Of course, this is the hollow comfort of paying attention to football out of season, especially when it comes to free agent signings. Football statistics are in their infancy in terms of the actual information being passed; the counting stats are wildly subject to game pace and situation, while the sabermetric stuff is barely understood and also, well, subject to the same factors. Combine that with the fact that football is inherently flawed due to small samples and the need to play while compromised by injury, and you can see why so many signings seems good in the spring, only to look horrible in the fall.

So the issue isn't whether the Dolphins made themselves much better with WR Mike Wallace (they didn't; the Steelers locked down their choice of WRs and let him leave without much quibble), or whether the Eagles made a mistake by letting both CBs walk (they didn't), or any of the dozens of tantalizing names that are out there. Rather, the issue is getting to this point without losing all of your winning depth (honestly, I think the Ravens might have gone from first to third in the division this week), and making sure that you don't have to overpay to patch a million holes here.

My laundry does have a million holes, but at least they didn't overpay on the patches. Players like S Patrick Chung and NT Isaac Sopoaga can't help but improve the sieve-like defense, without costing a lot of coin. TE James Casey has hands and can move all over the field; I liked him in Houston's TE-centric passing game. People with brains like CB Bradley Fletcher, who seems to grade out a lot better than your average no-name CB. But if all of them wash out, they will be gone in a few years without any real heartbreak.

The club is still more hole than help, but at least they seem to understand this, and aren't moving for assets that will crest in 2013. I think they need to go for at least one starting level CB; even if you go for Alabama's Dee Milliner with the #4 pick, the safety situation is going to make this one of the worst passing defenses in the league.
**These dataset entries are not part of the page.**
(* ===== verification/InspectNtfs.v ===== *)
(** * src/gray-inferencer/deep_inspection.c: writes to NTFS volumes

    The counterparts of the functions of Inspect for a volume of the crawler's
    [ntfs.c]: records whose data runs are read again replace the sectors of
    their file. The blocks are clusters. [k] bounds the rounds of the loops over
    attributes, runs and sectors; a failed [assert] ends the process. *)
From S2P Require Import Prelude Words Memory Struct Stdio Bson BsonEncode Scan RedisEnv Redis InspectLoad InspectEmit Ntfs Inspect.

#[local] Open Scope string_scope.
#[local] Open Scope list_scope.
#[local] Open Scope Z_scope.

(** What is in a buffer that held [old] when [d] has been copied into it. *)
Definition overwrite (old d : list Z) : list Z := d ++ drop (length d) old.

Section inspect_ntfs.
Context `{Malloc} `{Hiredis} `{Host}.
Variable k : nat.

(** [bootf] is what the caller's buffer holds. *)
Definition qemu_get_bootf (s : kv_store) (bootf : list Z) (id : Z) :
    option (kv_store * list Z * Z) :=
  '(s, d, rc) ← redis_hash_field_get s REDIS_SUPERBLOCK_SECTOR_GET id (str_bytes "superblock")
                  BOOT_SIZE;
  if negb (rc =? EXIT_SUCCESS) then Some (s, bootf, EXIT_FAILURE) else
  Some (s, overwrite bootf d, EXIT_SUCCESS).

(** The boot file and the offset are read and left alone. *)
Definition __diff_superblock_ntfs (s : kv_store) (pointer : list Z) : option (kv_store * Z) :=
  fs ← pointer_arg pointer 0;
  '(s, _, rc) ← redis_hash_field_get s REDIS_SUPERBLOCK_SECTOR_GET fs (str_bytes "superblock")
                  BOOT_SIZE;
  if negb (rc =? EXIT_SUCCESS) then Some (s, EXIT_FAILURE) else
  '(s, _, rc) ← redis_hash_field_get s REDIS_SUPERBLOCK_SECTOR_GET fs
                  (str_bytes "superblock_offset") 8;
  if negb (rc =? EXIT_SUCCESS) then Some (s, EXIT_FAILURE) else
  Some (s, EXIT_SUCCESS).

Section volume.
Context (bootf : list Z) (partition_offset : Z).

(** ** The sectors of a file *)

(** A sector for every eight of the [n] of a run, from sector [i] on. *)
Fixpoint insert_sectors (fuel : nat) (file n run_lcn_bytes i : Z) (s : kv_store) :
    option kv_store :=
  match fuel with
  | O => None
  | S fuel =>
      if i <? n then
        '(s, _) ← redis_reverse_pointer_set s REDIS_FILE_SECTORS_INSERT file
                    (s64 (u64 (u64 (Z.quot run_lcn_bytes 512) + i)));
        insert_sectors fuel file n run_lcn_bytes (u64 (i + 8)) s
      else Some s
  end.

(** The runs from [data_offset] on; [real_size] wraps below a run that is longer. *)
Fixpoint insert_runs (fuel : nat) (file : Z) (data : list Z) (data_offset prev_lcn real_size : Z)
    (s : kv_store) : run kv_store :=
  match fuel with
  | O => Undefined
  | S fuel =>
      '(data_offset, run_length, run_lcn, more) ← lift (ntfs_parse_data_run data data_offset 0 0);
      if (more =? 0) || (real_size =? 0) then Done s else
      let run_length_bytes :=
        u64 (u64 (run_length * bootf_ "bytes_per_sector" bootf) *
             bootf_ "sectors_per_cluster" bootf) in
      let lcn := prev_lcn + run_lcn in
      if bool_decide (¬ - 2 ^ 63 ≤ lcn < 2 ^ 63) then Undefined else
      let run_lcn_bytes := s64 (ntfs_lcn_to_offset bootf partition_offset (u64 lcn)) in
      if negb (0 <=? lcn) || negb (lcn <? 26214400) || negb (0 <? run_length_bytes)
      then Ended Abort else
      s ← lift (insert_sectors k file (run_length_bytes `div` SECTOR_SIZE) run_lcn_bytes 0 s);
      insert_runs fuel file data data_offset lcn (u64 (real_size - run_length_bytes)) s
  end.

(** [data] is the memory from the record on. *)
Definition __diff_data_ntfs (s : kv_store) (data : list Z) (file : Z) : run (kv_store * Z) :=
  '(data_offset, attr) ← lift (ntfs_get_attribute k data 0 NTFS_DATA);
  match attr with
  | None => Done (s, EXIT_FAILURE)
  | Some sah =>
      let type := sahf "attribute_type" sah in
      let flag bit := negb (Z.land (sahf "flags" sah) bit =? 0) in
      if negb (type =? NTFS_DATA) && negb (type =? NTFS_INDEX_ALLOCATION)
      then Done (s, EXIT_FAILURE) else
      if flag 0x0001 then Done (s, EXIT_FAILURE) else
      if flag 0x4000 then Done (s, EXIT_FAILURE) else
      if flag 0x8000 then Done (s, EXIT_FAILURE) else
      '(s, _) ← lift (redis_delete_key s REDIS_FILE_SECTORS_DELETE file);
      if negb (sahf "non_resident_flag" sah =? 0) then
        '(data_offset, nrh) ← lift (ntfs_read_non_resident_attribute_header data data_offset);
        let nrhf f := fget ntfs_non_resident_header f nrh in
        let data_offset := u64 (data_offset + (nrhf "data_run_offset" - SAH_SIZE - NRH_SIZE)) in
        s ← insert_runs k file data data_offset 0 (nrhf "real_size") s;
        Done (s, EXIT_SUCCESS)
      else
        '(s, _) ← lift (redis_reverse_pointer_set s REDIS_FILE_SECTORS_INSERT file (-1));
        Done (s, EXIT_SUCCESS)
  end.

(** ** Records *)

(** The variables that keep what they hold from file to file. *)
Record record_vars := { rv_file : Z; rv_is_dir : Z; rv_offset : Z }.

(** The turn of the loop for the file [rv_file]. [path] is an array of 4096 pointers, of
    which the one at the length of the path is set to null. *)
Definition diff_record (write : list Z) (x : record_vars) (s : kv_store) :
    run (kv_store * record_vars * Z) :=
  let file := rv_file x in
  let get s field cap := lift (redis_hash_field_get s REDIS_FILE_SECTOR_GET file
                                 (str_bytes field) cap) in
  '(s, path, rc) ← get s "path" 4096;
  if negb (rc =? EXIT_SUCCESS) then Done (s, x, EXIT_FAILURE) else
  if 4096 <=? zlen path then Undefined else
  '(s, d, rc) ← get s "is_dir" 1;
  if negb (rc =? EXIT_SUCCESS) then Done (s, x, EXIT_FAILURE) else
  let is_dir := overlay 1 (rv_is_dir x) d in
  '(s, d, rc) ← get s "inode_offset" 8;
  if negb (rc =? EXIT_SUCCESS) then Done (s, x, EXIT_FAILURE) else
  let offset := overlay 8 (rv_offset x) d in
  let x := {| rv_file := file; rv_is_dir := is_dir; rv_offset := offset |} in
  if zlen write <? offset then Undefined else
  let new := drop (Z.to_nat offset) write in
  '(s, _) ← (if is_dir =? 0 then __diff_data_ntfs s new file else Done (s, EXIT_SUCCESS));
  size ← lift (ntfs_file_record_size bootf);
  d ← lift (mem_read new 0 (u64 size));
  '(s, rc) ← lift (redis_hash_field_set s REDIS_FILE_SECTOR_INSERT file (str_bytes "inode") d);
  if negb (rc =? EXIT_SUCCESS) then Done (s, x, EXIT_FAILURE) else Done (s, x, EXIT_SUCCESS).

Fixpoint diff_records (l : list (list Z)) (x : record_vars) (write : list Z) (s : kv_store) :
    run (kv_store * Z) :=
  match l with
  | [] => Done (s, EXIT_SUCCESS)
  | e :: l =>
      p ← lift (cstr_at e 0);
      file ← lift (pointer_arg p (rv_file x));
      '(s, x, rc) ← diff_record write
        {| rv_file := file; rv_is_dir := rv_is_dir x; rv_offset := rv_offset x |} s;
      if negb (rc =? EXIT_SUCCESS) then Done (s, rc) else diff_records l x write s
  end.

Definition __diff_inodes_ntfs (write : list Z) (s : kv_store) (pointer : list Z) :
    run (kv_store * Z) :=
  lfiles ← lift (pointer_arg pointer 0);
  '(s, l, rc) ← lift (redis_list_get s REDIS_FILES_LGET lfiles None);
  if negb (rc =? EXIT_SUCCESS) then Done (s, EXIT_FAILURE) else
  l ← lift l;
  '(s, rc) ← diff_records l
    {| rv_file := 0; rv_is_dir := indeterminate; rv_offset := indeterminate |} write s;
  if negb (rc =? EXIT_SUCCESS) then Done (s, rc) else
  _ ← lift (redis_free_list (Some (PLive <$> l)) (zlen l));
  Done (s, EXIT_SUCCESS).

(** ** Dispatch, and the loop over the clusters of a write *)

Context (write_counter : Z) (vmname : list Z).

Definition __qemu_dispatch_write_ntfs (data : list Z) (s : kv_store) (pointer : list Z)
    (len sector : Z) : run (kv_store * Z) :=
  let done r := '(s, _) ← r; Done (s, EXIT_SUCCESS) in
  if has_prefix pointer "start" then
    done (lift (__emit_file_bytes data s vmname write_counter pointer len sector))
  else if has_prefix pointer "fs" then done (lift (__diff_superblock_ntfs s pointer))
  else if has_prefix pointer "lfiles" then done (__diff_inodes_ntfs data s pointer)
  else Done (s, EXIT_SUCCESS).

(** The result is [Some EXIT_FAILURE] when the function returns. *)
Definition inspect_cluster (write : qemu_bdrv_write) (i : Z) (s : kv_store) :
    run (kv_store * option Z) :=
  let bs := ntfs_cluster_size bootf in
  let enqueue s r := '(s, _) ← lift (enqueue_block bs write i s); Done (s, r) in
  '(s, result, rc) ← lift (redis_sector_lookup s (u64 (w_sector_num write + i)) 1024);
  if negb (rc =? EXIT_SUCCESS) then enqueue s None else
  if negb (zlen result =? 0) then
    if 1024 <=? zlen result then Undefined else
    pointer ← lift (cstr_at (result ++ [0]) 0);
    data ← lift (block_data write i);
    '(s, _) ← __qemu_dispatch_write_ntfs data s pointer (block_bytes bs write i)
                (u64 (w_sector_num write));
    Done (s, None)
  else enqueue s (Some EXIT_FAILURE).

Fixpoint inspect_clusters (fuel : nat) (write : qemu_bdrv_write) (i : Z) (s : kv_store) :
    run (kv_store * Z) :=
  match fuel with
  | O => Undefined
  | S fuel =>
      if i <? u64 (w_nb_sectors write) then
        '(s, r) ← inspect_cluster write i s;
        match r with
        | Some rc => Done (s, rc)
        | None =>
            inspect_clusters fuel write (u64 (i + ntfs_cluster_size bootf `div` SECTOR_SIZE)) s
        end
      else Done (s, EXIT_SUCCESS)
  end.

Definition qemu_deep_inspect_ntfs (write : qemu_bdrv_write) (s : kv_store) : run (kv_store * Z) :=
  inspect_clusters k write 0 s.

(** Only the first sector is looked up: every turn of the loop returns. *)
Definition qemu_infer_ntfs_sector_type (write : qemu_bdrv_write) (s : kv_store) :
    option (kv_store * Z) :=
  if 0 <? u64 (w_nb_sectors write) then
    '(s, result, rc) ← redis_sector_lookup s (u64 (w_sector_num write)) 1024;
    if negb (rc =? EXIT_SUCCESS) then Some (s, SECTOR_UNKNOWN) else
    if negb (zlen result =? 0) then
      if 1024 <=? zlen result then None else
      pointer ← cstr_at (result ++ [0]) 0;
      Some (s, __sector_type pointer)
    else Some (s, SECTOR_UNKNOWN)
  else Some (s, SECTOR_UNKNOWN).
End volume.
End inspect_ntfs.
But that's going to happen even if they break the bank, since units take time to gel, and it's not as if any member of this passing defense was up to snuff in 2012.

That's where we are with this team: happy they aren't spending big coin because they've done that so badly in the past, and unhappy because we're pretty sure that they are just going to keep the cash and make bank, rather than wins. Whoever said that rebuilding years were fun?

Well, I did. More fun than the end of the Reid Era, and Sopoaga turns out to be a haka dancer. More haka!